(** The number of rounds is at most the largest frequency. *)
Definition update_counter (cntr_id cntr_freq : list Z) (cntr_siz active_cntr_siz : Z)
    (bf_id bf_freq : list Z) (bf_siz : Z) : res (list Z * list Z * Z) :=
  let n := active_cntr_siz + bf_siz in
  let temp := replicate (Z.to_nat n) 0 in
  '(temp_id, temp_freq, kk) ←
    merge_loop (S (Z.to_nat n)) cntr_id cntr_freq active_cntr_siz bf_id bf_freq bf_siz 0 0 0 temp temp;
  '(temp_id, temp_freq, active) ←
    shrink_loop (S (Z.to_nat (foldr Z.max 0 temp_freq))) cntr_siz temp_id temp_freq kk;
  cntr_id ← memcpy cntr_id temp_id active;
  cntr_freq ← memcpy cntr_freq temp_freq active;
  Ok (cntr_id, cntr_freq, active).

(** ** Sizes *)

Definition MAX_SZ : Z := 200 * 1048576.

(** [cfld[ii] != 0] *)
Fixpoint count_selected (n : nat) (cfld : list Z) (ii eff_siz : Z) : res Z :=
  match n with
  | O => Ok eff_siz
  | S n => c ← rd cfld ii; count_selected n cfld (ii + 1) (if c =? 0 then eff_siz else eff_siz + 1)
  end.

(** [eps = (double) err/eff_siz], and the number of counters. *)
Definition eps_of (err eff_siz : Z) : double := ddiv (of_Z err) (of_Z eff_siz).
Definition counters_of (eps : double) : Z :=
  let cntr_siz := trunc (ddiv (of_Z 1) eps) + 1 in
  if cntr_siz <? 10000 then 10000 else cntr_siz.

(** [while ( cntr_siz*(NUM_THREADS+2+6) > MAX_SZ ) NUM_THREADS /= 2] *)
Fixpoint threads_loop (fuel : nat) (cntr_siz NUM_THREADS : Z) : res Z :=
  if MAX_SZ <? cntr_siz * (NUM_THREADS + 2 + 6) then
    match fuel with O => NoFuel | S fuel => threads_loop fuel cntr_siz (NUM_THREADS / 2) end
  else Ok NUM_THREADS.

(** ** Packets of input *)

(** The packet of thread [tid] when all elements are selected. *)
Definition fill_packet (x : list Z) (siz current_loc_in_x cntr_siz tid : Z) : res (list Z) :=
  let lb := current_loc_in_x + tid * cntr_siz in
  let ub := lb + cntr_siz in
  if siz <=? lb then Ok []
  else
    let ub := if siz <=? ub then siz else ub in
    if decide (0 <= lb <= ub /\ ub <= zlen x)
    then Ok (take (Z.to_nat (ub - lb)) (drop (Z.to_nat lb) x)) else Ub.

Definition sum_len (packets : list (list Z)) : Z := foldr (fun p a => zlen p + a) 0 packets.

(** The packets of a block when [cfld] selects elements. *)
Fixpoint fill_selected (n : nat) (x cfld : list Z) (siz NUM_THREADS cntr_siz : Z)
    (current_loc_in_x tid : Z) (packets : list (list Z)) : res (Z * Z * list (list Z)) :=
  if (current_loc_in_x <? siz) && (tid <? NUM_THREADS) then
    match n with
    | O => NoFuel
    | S n =>
        c ← rd cfld current_loc_in_x;
        if c =? 0 then
          fill_selected n x cfld siz NUM_THREADS cntr_siz (current_loc_in_x + 1) tid packets
        else
          v ← rd x current_loc_in_x;
          p ← rd packets tid;
          packets ← (if zlen p <? cntr_siz then wr packets tid (p ++ [v]) else Ub);
          let tid := if zlen p + 1 =? cntr_siz then tid + 1 else tid in
          fill_selected n x cfld siz NUM_THREADS cntr_siz (current_loc_in_x + 1) tid packets
    end
  else Ok (current_loc_in_x, tid, packets).

(** The block at [current_loc_in_x], and where the next one starts. *)
Definition next_block (x : list Z) (cfld : option (list Z)) (siz eff_siz NUM_THREADS cntr_siz cur : Z)
    : res (Z * list (list Z)) :=
  match cfld with
  | Some c =>
      if eff_siz =? siz then
        packets ← for_map (fill_packet x siz cur cntr_siz) 0 (Z.to_nat NUM_THREADS);
        Ok (cur + sum_len packets, packets)
      else
        '(cur, _, packets) ←
          fill_selected (Z.to_nat (siz - cur)) x c siz NUM_THREADS cntr_siz cur 0
            (replicate (Z.to_nat NUM_THREADS) []);
        Ok (cur, packets)
  | None =>
      packets ← for_map (fill_packet x siz cur cntr_siz) 0 (Z.to_nat NUM_THREADS);
      Ok (cur + sum_len packets, packets)
  end.

(** ** The algorithm *)

Record counters := { cntr_id : list Z; cntr_freq : list Z; active_cntr_siz : Z;
                     bf_id : list Z; bf_freq : list Z }.

(** [qsort_asc_I4] on every packet, then the loop over packets, which ends at
    the first empty one. *)
Fixpoint process_packets (packets : list (list Z)) (cntr_siz : Z) (s : counters) : res counters :=
  match packets with
  | [] => Ok s
  | p :: packets =>
      if zlen p =? 0 then Ok s
      else
        p ← Qsort.qsort_asc_I4 p (zlen p) 4;
        '(bi, bf, bf_siz) ← sorted_array_to_id_freq p (zlen p) (bf_id s) (bf_freq s);
        '(ci, cf, active) ←
          update_counter (cntr_id s) (cntr_freq s) cntr_siz (active_cntr_siz s) bi bf bf_siz;
        process_packets packets cntr_siz
          {| cntr_id := ci; cntr_freq := cf; active_cntr_siz := active; bf_id := bi; bf_freq := bf |}
  end.

Fixpoint block_loop (fuel : nat) (x : list Z) (cfld : option (list Z))
    (siz eff_siz NUM_THREADS cntr_siz cur : Z) (s : counters) : res counters :=
  if cur <? siz then
    match fuel with
    | O => NoFuel
    | S fuel =>
        '(cur, packets) ← next_block x cfld siz eff_siz NUM_THREADS cntr_siz cur;
        s ← process_packets packets cntr_siz s;
        block_loop fuel x cfld siz eff_siz NUM_THREADS cntr_siz cur s
    end
  else Ok s.

(** The counters of at least [thresh] are written to [y] and [f]. *)
Fixpoint output_loop (n : nat) (ids freqs : list Z) (thresh ii jj : Z) (y f : list Z)
    : res (list Z * list Z * Z) :=
  match n with
  | O => Ok (y, f, jj)
  | S n =>
      g ← rd freqs ii;
      if thresh <=? g then
        v ← rd ids ii;
        y ← wr y jj v; f ← wr f jj g;
        output_loop n ids freqs thresh (ii + 1) (jj + 1) y f
      else output_loop n ids freqs thresh (ii + 1) jj y f
  end.

(** [*ptr_estimate_is_good], [y], [f], and [*ptr_len] when it is set.  With
    status -1 ([Err]) [*ptr_estimate_is_good] is -1. *)
Record answer := { estimate_is_good : Z; ans_y : list Z; ans_f : list Z; ans_len : option Z }.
++++++++++++++++++++
From the material, report only how many lines include the word "Record".

2